(* ===== verification/Quality.v ===== *)
(** Product quality measurement: [scripts/reports/software_quality_measurement.py].

    Test evidence, from JUnit files and from verification results, is merged
    into one status per selector, and the controlled requirements or
    authorization cases are measured against it.  Git is the machine; the JSON,
    YAML and XML parsers and SHA-256 are parameters. *)

From stdpp Require Import base list strings.
From Stdlib Require Import ZArith Lia Ascii Floats Strings.Byte.
From S2P Require Import Prelude PyStr PyFloat PyTime PyTimeParse PyJson PyText Url Host Effects Evidence PyXml.

#[local] Open Scope Z_scope.

Definition quality_error {A} (msg : string) : result A := throw ExcQualityMeasurementError msg.

(** ** Statuses *)

(** A status is stored only after it is checked, so a stored one is one of these. *)
Inductive Status : Type := PASS | SKIPPED | BLOCKED | FAIL.

#[export] Instance Status_eq_dec : EqDecision Status.
Proof. solve_decision. Defined.

Definition status_name (s : Status) : string :=
  match s with PASS => "PASS" | SKIPPED => "SKIPPED" | BLOCKED => "BLOCKED" | FAIL => "FAIL" end.

Definition parse_status (v : jval) : option Status :=
  match v with
  | JStr "PASS" => Some PASS
  | JStr "SKIPPED" => Some SKIPPED
  | JStr "BLOCKED" => Some BLOCKED
  | JStr "FAIL" => Some FAIL
  | _ => None
  end.

Definition precedence (s : Status) : Z := match s with PASS => 0 | SKIPPED => 1 | BLOCKED => 2 | FAIL => 3 end.

Notation test_results := (list (string * Status)).

Definition worse (previous status : Status) : Status :=
  if precedence previous <? precedence status then status else previous.

Definition record_status (results : test_results) (selector : string) (status : Status) : test_results :=
  dict_set results selector (match dict_get results selector with Some previous => worse previous status | None => status end).

(** [scripts/reports/software_quality_measurement.py:173-178] _merge_result *)
Definition merge_result (results : test_results) (selector status : jval) : result test_results :=
  match selector with
  | JStr selector =>
      if negb (hashable status) then type_error "unhashable type" else
      match parse_status status with
      | Some status => Ok (record_status results selector status)
      | None => quality_error "verification result requires a selector and controlled status"
      end
  | _ => quality_error "verification result requires a selector and controlled status"
  end.

(** One item of results already merged. *)
Definition merge_item (results : test_results) (item : string * Status) : result test_results :=
  merge_result results (JStr item.1) (JStr (status_name item.2)).

(** ** JUnit *)

(** [scripts/reports/software_quality_measurement.py:157-162] _selector *)
Definition selector_of (case : xml) : result string :=
  let class_name := after_last "." (attribute "classname" case) in
  let test_name := removesuffix "()" (attribute "name" case) in
  if is_empty class_name || is_empty test_name
  then quality_error "JUnit testcase requires classname and name" else
  Ok (class_name +:+ "::" +:+ test_name).

(** [scripts/reports/software_quality_measurement.py:165-170] _test_status *)
Definition test_status (case : xml) : Status :=
  if has_child "failure" case || has_child "error" case then FAIL
  else if has_child "skipped" case then SKIPPED
  else PASS.

Example junit_selector :
  selector_of (Element "testcase" [("classname", "tests.api.TestLogin"); ("name", "refuses()")] None []) = Ok "TestLogin::refuses".
Proof. reflexivity. Qed.

(** ** Rows *)

Record Row : Type := mkRow { row_id : jval; row_result : string; row_selectors : option jval }.

(** [results.get(selector, "NOT_RUN")] *)
Definition status_of (results : test_results) (selector : jval) : result string :=
  match selector with
  | JStr s => Ok (match dict_get results s with Some status => status_name status | None => "NOT_RUN" end)
  | v => if hashable v then Ok "NOT_RUN" else type_error "unhashable type"
  end.
Definition metric_json (m : MetricSummary) : jval :=
  JObj [("id", m_id m); ("category", m_category m); ("sampleCount", JInt (sampleCount m));
        ("requestErrors", requestErrors m); ("backpressureEvents", backpressureEvents m);
        ("queueDepthMaximum", JInt (queueDepthMaximum m)); ("p50Milliseconds", JFloat (p50Milliseconds m));
        ("p95Milliseconds", JFloat (p95Milliseconds m)); ("p99Milliseconds", JFloat (p99Milliseconds m));
        ("proposedThresholdMilliseconds", proposedThresholdMilliseconds m); ("technicalResult", JStr (m_technicalResult m))].

Definition continuous_json (c : ContinuousSummary) : jval :=
  JObj [("durationSeconds", durationSeconds c); ("disconnectEvents", disconnectEvents c);
        ("reconnectSuccesses", reconnectSuccesses c); ("unrecoveredDisconnects", JInt (unrecoveredDisconnects c));
        ("resourceSampleCount", JInt (resourceSampleCount c)); ("cpuPercentMaximum", JFloat (cpuPercentMaximum c));
        ("memoryPercentMaximum", JFloat (memoryPercentMaximum c)); ("fullDurationObserved", JBool (fullDurationObserved c));
        ("technicalResult", JStr (c_technicalResult c))].

(** The document of a report. *)
Definition report_json (r : PerformanceReport) (input_sha256 : string) : jval :=
  JObj [("schemaVersion", JStr OUTPUT_SCHEMA); ("generatedAt", JStr (isoformat (generatedAt r)));
        ("sourceCommit", JStr (sourceCommit r)); ("target", JStr REQUIRED_TARGET);
        ("approvedWindowId", approvedWindowId r); ("loadProfileId", loadProfileId r);
        ("clock", JObj [("source", clock_source r); ("measuredDriftMilliseconds", measuredDriftMilliseconds r)]);
        ("environment", JObj (environment r)); ("thresholdStatus", thresholdStatus r);
        ("metrics", JList (map metric_json (metrics r))); ("continuousOperation", continuous_json (continuousOperation r));
        ("technicalResult", JStr (technicalResult r)); ("verdict", JStr (verdict r));
        ("limitations", JList [JStr "thresholds, load profile, and independent assessment are not approved"]);
        ("inputSha256", JStr input_sha256)].
(** [scripts/gates/safety_control_traceability_gate.py:48-69] validate_requirement *)
Definition validate_requirement (allowed_statuses : list jval) (requirement : entry) : result () :=
  _ ← j_getitem (JObj requirement) "id";
  let status := obj_get requirement "status" in
  invalid ← or_r (if hashable status then Ok (negb (j_elem status allowed_statuses)) else type_error "unhashable type")
            (or_r (not_r (in_names (obj_get requirement "owner") VALID_OWNERS)) (Ok (negb (truthy_field requirement "statement"))));
  if invalid : bool then control_error "invalid status owner or statement" else
  match as_list (obj_get requirement "codeRefs"), as_list (obj_get requirement "testRefs") with
  | Some code_refs, Some test_refs =>
      _ ← mapM check_file (code_refs ++ test_refs);
      if py_eq status (JStr "IMPLEMENTED")
         && (bool_decide (code_refs = []) || bool_decide (test_refs = []) || truthy_field requirement "gap")
      then control_error "implemented control requires code and tests without a gap" else
      if j_elem status [JStr "PARTIAL"; JStr "PLANNED"]
         && (negb (truthy_field requirement "gap") || negb (truthy_field requirement "followUpIssue"))
      then control_error "incomplete control requires a gap and follow-up issue" else Ok ()
  | _, _ => control_error "code and test refs must be lists"
  end.
(** [scripts/gates/m10_runtime_evidence_gate.py:125-148] run_json_command *)
Definition run_json_command (c : GateCommand) : eff (CommandResult * option jval) :=
  '(returncode, stdout, err, ms) ← timed_run w stderr (gc_command c);
  let r := command_result c returncode stdout err ms in
  if negb (returncode =? 0) then mret (r, None) else payload ← lift (json_loads stdout); mret (r, Some payload).

(** The fourth command, whose output is read. *)
Definition postgis_run : GateCommand := List.nth 3 build_runtime_commands (mkGateCommand "" "" []).

(** [scripts/gates/m10_runtime_evidence_gate.py:222-252] run_gate *)
Definition run_runtime_gate (external_nat_report : option fs_path) (allow_missing_external_nat : bool) : eff RuntimeReport :=
  command_results ← map_eff run_gate_command (take 3 build_runtime_commands);
  '(postgis_result, postgis_payload) ← run_json_command postgis_run;
  postgis ← lift match postgis_payload with
                 | Some JNull | None =>
                     Ok (mkValidation "failed" false []
                           [("reason", JStr (if truthy (stderrPreview postgis_result) then stderrPreview postgis_result
                                             else stdoutPreview postgis_result))])
                 | Some payload => validate_postgis_runtime payload
                 end;
  external ← reading fs (λ fs, validate_external_nat_report fs external_nat_report);
  let complete := forallb cr_passed command_results && cr_passed postgis_result && v_passed postgis
                  && (v_passed external || allow_missing_external_nat) in
  mret (mkRuntime complete command_results postgis_result postgis external allow_missing_external_nat).

Definition runtime_json (r : RuntimeReport) : jval :=
  JObj [("schemaVersion", JStr "m10-runtime-evidence-gate-v1"); ("complete", JBool (rt_complete r));
        ("contractCommands", JList (map command_result_json (contractCommands r)));
        ("postgisRuntime", JObj [("command", command_result_json (postgis_command r));
                                 ("validation", validation_json (postgis_validation r))]);
        ("externalNat", validation_json (externalNat r)); ("allowMissingExternalNat", JBool (allowMissingExternalNat r))].

(** [scripts/gates/m10_runtime_evidence_gate.py:281-287] main, from the parsed arguments *)
Definition runtime_main (run : bool) (external_nat_report : option fs_path) (allow_missing_external_nat : bool) : eff Z :=
  if run then
    report ← run_runtime_gate external_nat_report allow_missing_external_nat;
    _ ← print (runtime_json report);
    mret (if rt_complete report then 0 else 1)
  else _ ← print build_runtime_check_report; mret 0.
End runtime.

(** ** What complete evidence shows *)

(** The command a gate runs for an entry of its list. *)
Definition executable (sys_executable : string) (c : EvidenceCommand) : list string :=
  match command c with
  | program :: args => if String.eqb program "python3" then sys_executable :: args else program :: args
  | [] => []
  end.

(** The final evidence is complete exactly if no command failed; every command
    has its result, which passed with exit status zero, failed with another
    one, or was skipped for want of docker. *)
Theorem final_evidence_complete w stderr sys_executable docker_available h r t :
  run_gate w stderr sys_executable docker_available h = (Some (Ok r), t) →
  Forall2 (λ c res, of_command res = c
    ∧ ((status res = "skipped-docker-unavailable" ∧ needs_docker c = true)
       ∨ ∃ code out, Executed (executable sys_executable c) (Ok (code, out)) ∈ t
           ∧ (code = 0 ∧ status res = "passed" ∨ code ≠ 0 ∧ status res = "failed"))) build_commands (results r)
  ∧ (complete r = true ↔ Forall (λ res, status res ≠ "failed") (results r)).
Proof.
  intros H. apply eff_bind_Ok in H as (rs & t1 & t2 & Hrs & H & ->). apply mret_Ok in H as [<- ->].
  apply map_eff_Ok in Hrs. cbn [results complete]. assert (∀ c, c ∈ build_commands → required c = true) as Hreq.
  { apply Forall_forall. by repeat constructor. }
  assert (Forall2 (λ c res, of_command res = c
    ∧ ((status res = "skipped-docker-unavailable" ∧ needs_docker c = true)
       ∨ ∃ code out, Executed (executable sys_executable c) (Ok (code, out)) ∈ t1
           ∧ (code = 0 ∧ status res = "passed" ∨ code ≠ 0 ∧ status res = "failed"))) build_commands rs) as HF.
  { eapply Forall2_impl; [exact Hrs|]. cbn beta. intros c res (h' & t' & Hc & Hin). unfold run_command in Hc.
    apply eff_bind_Ok in Hc as (missing & t3 & t4 & Hm & Hc & ->). injection Hm as Hm <-. destruct missing.
    - apply mret_Ok in Hc as [<- _]. split; [done|]. left. apply andb_true_iff in Hm as [Hm _]. done.
    - apply eff_bind_Ok in Hc as ([[[rc out] err] ms] & t5 & t6 & Hx & Hc & ->). apply timed_run_Ok in Hx.
      apply mret_Ok in Hc as [<- ->]. split; [done|]. right. exists rc, out. split.
      + apply Hin. rewrite !elem_of_app. right. by left.
      + cbn [status]. destruct (Z.eqb_spec rc 0); [by left|by right]. }
  rewrite app_nil_r. split; [exact HF|]. rewrite bool_decide_eq_true. clear Hrs. split.
  - intros Hn. apply Forall_forall. intros res (i & Hi)%list_elem_of_lookup Hf.
    destruct (Forall2_lookup_r _ _ _ _ _ HF Hi) as (c & Hci & _).
    assert (In (c, res) (List.filter (λ cr, required cr.1 && String.eqb (status cr.2) "failed") (zip build_commands rs))) as Hbad.
    { apply filter_In. split; [|cbn; by rewrite Hreq, Hf by (by eapply list_elem_of_lookup_2)].
      apply list_elem_of_In, (list_elem_of_lookup_2 _ i). by apply lookup_zip_Some. }
    destruct (List.filter _ _); [destruct Hbad|discriminate Hn].
  - intros Hall. destruct (List.filter _ _) as [|[c res] l] eqn:E; [done|exfalso].
    assert (In (c, res) (List.filter (λ cr, required cr.1 && String.eqb (status cr.2) "failed") (zip build_commands rs))) as Hin
      by (rewrite E; left; done).
    apply filter_In in Hin as [Hz Hb]. apply andb_true_iff in Hb as [_ Hb%String.eqb_eq]. apply list_elem_of_In in Hz.
    apply elem_of_zip_r in Hz. rewrite Forall_forall in Hall. by apply (Hall res).
Qed.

────────

YOUR ASSIGNMENT:
Which lines above contain "verification"? Show each of them.

RESULT OF THE TASK:
(* ===== verification/Quality.v ===== *)
    Test evidence, from JUnit files and from verification results, is merged
      | None => quality_error "verification result requires a selector and controlled status"
  | _ => quality_error "verification result requires a selector and controlled status"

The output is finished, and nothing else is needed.